ASSIGNMENT: Extract all lines in the data that contain the word "bool".

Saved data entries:
========

(** How a string reads as [YYYY-MM-DDTHH:mm:ss]. *)
Inductive reading : Type :=
| Legal (t : Z)      (* the local time it denotes, in ms *)
| Illegal            (* the shape is right, an element is out of range *)
| Unrecognised.      (* another shape *)

Definition read_date_time (s : string) : reading :=
  match list_ascii_of_string s with
  | [y1; y2; y3; y4; s1; m1; m2; s2; d1; d2; t; h1; h2; c1; n1; n2; c2; e1; e2] =>
      if (Ascii.eqb s1 "-" && Ascii.eqb s2 "-" && Ascii.eqb t "T"
          && Ascii.eqb c1 ":" && Ascii.eqb c2 ":")%bool
      then
        match number_of [y1; y2; y3; y4] 0, number_of [m1; m2] 0,
              number_of [d1; d2] 0, number_of [h1; h2] 0,
              number_of [n1; n2] 0, number_of [e1; e2] 0 with
        | Some y, Some m, Some d, Some h, Some n, Some e =>
            if ((1 <=? m) && (m <=? 12) && (1 <=? d) && (d <=? 31)
                && (h <=? 24) && (n <=? 59) && (e <=? 59)
                && ((h <? 24) || ((n =? 0) && (e =? 0))))%bool
            then Legal (MakeDay y (m - 1) d * msPerDay
                        + h * 3600000 + n * msPerMinute + e * 1000)
            else Illegal
        | _, _, _, _, _, _ => Unrecognised
        end
      else Unrecognised
  | _ => Unrecognised
  end.

Definition digit (n : Z) : ascii := ascii_of_nat (Z.to_nat (48 + n mod 10)).

Definition pad2 (n : Z) : string :=
  String (digit (n / 10)) (String (digit n) EmptyString).

Definition pad3 (n : Z) : string := String (digit (n / 100)) (pad2 n).

Definition pad4 (n : Z) : string := (pad2 (n / 100) ++ pad2 n)%string.

Definition pad6 (n : Z) : string := (pad2 (n / 10000) ++ pad4 n)%string.

(** The year of [toISOString]: four digits from 0 to 9999, otherwise a
    sign and six digits. *)
Definition iso_year (y : Z) : string :=
  if (0 <=? y) && (y <=? 9999) then pad4 y
  else if y <? 0 then ("-" ++ pad6 (- y))%string
  else ("+" ++ pad6 y)%string.

(** [s.split('T')[0]]. *)
Fixpoint before_T (s : string) : string :=
  match s with
  | EmptyString => EmptyString
  | String c rest => if Ascii.eqb c "T" then EmptyString else String c (before_T rest)
  end.

(** The date part of [toISOString] for a day number. *)
Definition isoDate (day : Z) : string :=
  let '(y, m, d) := civil_from_days day in
  (iso_year y ++ "-" ++ pad2 m ++ "-" ++ pad2 d)%string.

(** No character of the string is a T. *)
Fixpoint noT (s : string) : bool :=
  match s with
  | EmptyString => true
  | String c rest => negb (Ascii.eqb c "T") && noT rest
  end.

(** Whether a time value is in the range of [TimeClip]. *)
Definition in_range (t : Z) : Prop := Z.abs t <= 8640000000000000.

Section Host.
Variable tz : Z.
Variable host : string -> option Z.

Definition LocalTime (t : Z) : Z := t + tz * msPerMinute.
Definition UTC (t : Z) : Z := t - tz * msPerMinute.

(** [new Date(s)] for a string. *)
Definition Date_of_string (s : string) : option Z :=
  match read_date_time s with
  | Legal t => TimeClip (UTC t)
  | Illegal => None
  | Unrecognised => host s
  end.

(** [d.getDate()]: the day of the month in local time. *)
Definition getDate (t : Z) : Z :=
  let '(_, _, d) := civil_from_days (LocalTime t / msPerDay) in d.

(** [d.setDate(date)]: the same month and time of day in local time. *)
Definition setDate (t : Z) (date : Z) : option Z :=
  let local := LocalTime t in
  let '(y, m, _) := civil_from_days (local / msPerDay) in
  TimeClip (UTC (MakeDay y (m - 1) date * msPerDay + local mod msPerDay)).

(** [d.toISOString()]: the date and time in UTC; an invalid date throws. *)
Definition toISOString (d : option Z) : result string :=
  match d with
  | None => Throw RangeError
  | Some t =>
      let '(y, m, dd) := civil_from_days (t / msPerDay) in
      let ms := t mod msPerDay in
      Ok (iso_year y ++ "-" ++ pad2 m ++ "-" ++ pad2 dd ++ "T"
          ++ pad2 (ms / 3600000) ++ ":" ++ pad2 (ms / msPerMinute mod 60) ++ ":"
          ++ pad2 (ms / 1000 mod 60) ++ "." ++ pad3 (ms mod 1000) ++ "Z")%string
  end.

(** [Math.round]: the nearest integer, a half going up. *)
Definition Math_round (q : Q) : Z := Qfloor (q + (1 # 2))%Q.

(** The date [offset] days after [base], as [new Date(base)],
    [setDate(getDate() + Math.round(offset))] and
    [toISOString().split('T')[0]] give it. *)
Definition projectDate (base : Z) (offset : Q) : result string :=
  bind (toISOString (setDate base (getDate base + Math_round offset)))
       (fun iso => Ok (before_T iso)).

Fixpoint projectNodes (base : Z) (pertNodes : list PertNode)
    (ranges : JSMap.t CalendarRange) : result (JSMap.t CalendarRange) :=
  match pertNodes with
  | [] => Ok ranges
  | node :: rest =>
      bind (projectDate base (earlyStart node)) (fun start =>
      bind (projectDate base (earlyFinish node)) (fun end_ =>
      projectNodes base rest
        (JSMap.set ranges (node_id node) {| startDate := start; endDate := end_ |})))
  end.

Definition computeCalendarDates (pertNodes : list PertNode) (projectStartDate : string)
    : result (JSMap.t CalendarRange) :=
  match Date_of_string (projectStartDate ++ "T00:00:00")%string with
  | None => Ok JSMap.empty
  | Some base => projectNodes base pertNodes JSMap.empty
  end.

End Host.



(** A host that takes no string but those of the date-time format. *)
Definition strict_host : string -> option Z := fun _ => None.

(** A node with the given early times. *)
Definition sampleNode (i : string) (es ef : Q) : PertNode :=
  {| task := mkTask i 0 0 0 [];
     duration := (ef - es)%Q; earlyStart := es; earlyFinish := ef;
     lateStart := Num es; lateFinish := Num ef; slack := Num 0;
     isCritical := true |}.

End Calendar.

(** One task with negative estimates. *)
Definition negTask : list PertTask := [ mkTask "A" (-6) (-6) (-6) [] ].


(** Two tasks share the ID S; the first of them depends on A. *)
Definition dupTasks : list PertTask :=
  [ mkTask "S" 1 1 1 ["A"]; mkTask "S" 1 1 1 []; mkTask "A" 2 2 2 [] ].

(** The result of the scenario. *)
Definition scenario_nodes : list PertNode :=
  match calculateCPM scenario with
  | Ok nodes => nodes
  | Throw _ => []
  end.

(** ** Chains of nodes *)

(** Each node of the chain is a dependency of the next one. *)
Fixpoint linked (chain : list PertNode) : Prop :=
  match chain with
  | a :: (b :: _) as rest => In (node_id a) (node_deps b) /\ linked rest
  | _ => True
  end.

Definition sum_durations (chain : list PertNode) : Q :=
  fold_right (fun n acc => duration n + acc) 0 chain.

========

TASK ANSWER:
          && Ascii.eqb c1 ":" && Ascii.eqb c2 ":")%bool
                && ((h <? 24) || ((n =? 0) && (e =? 0))))%bool
Fixpoint noT (s : string) : bool :=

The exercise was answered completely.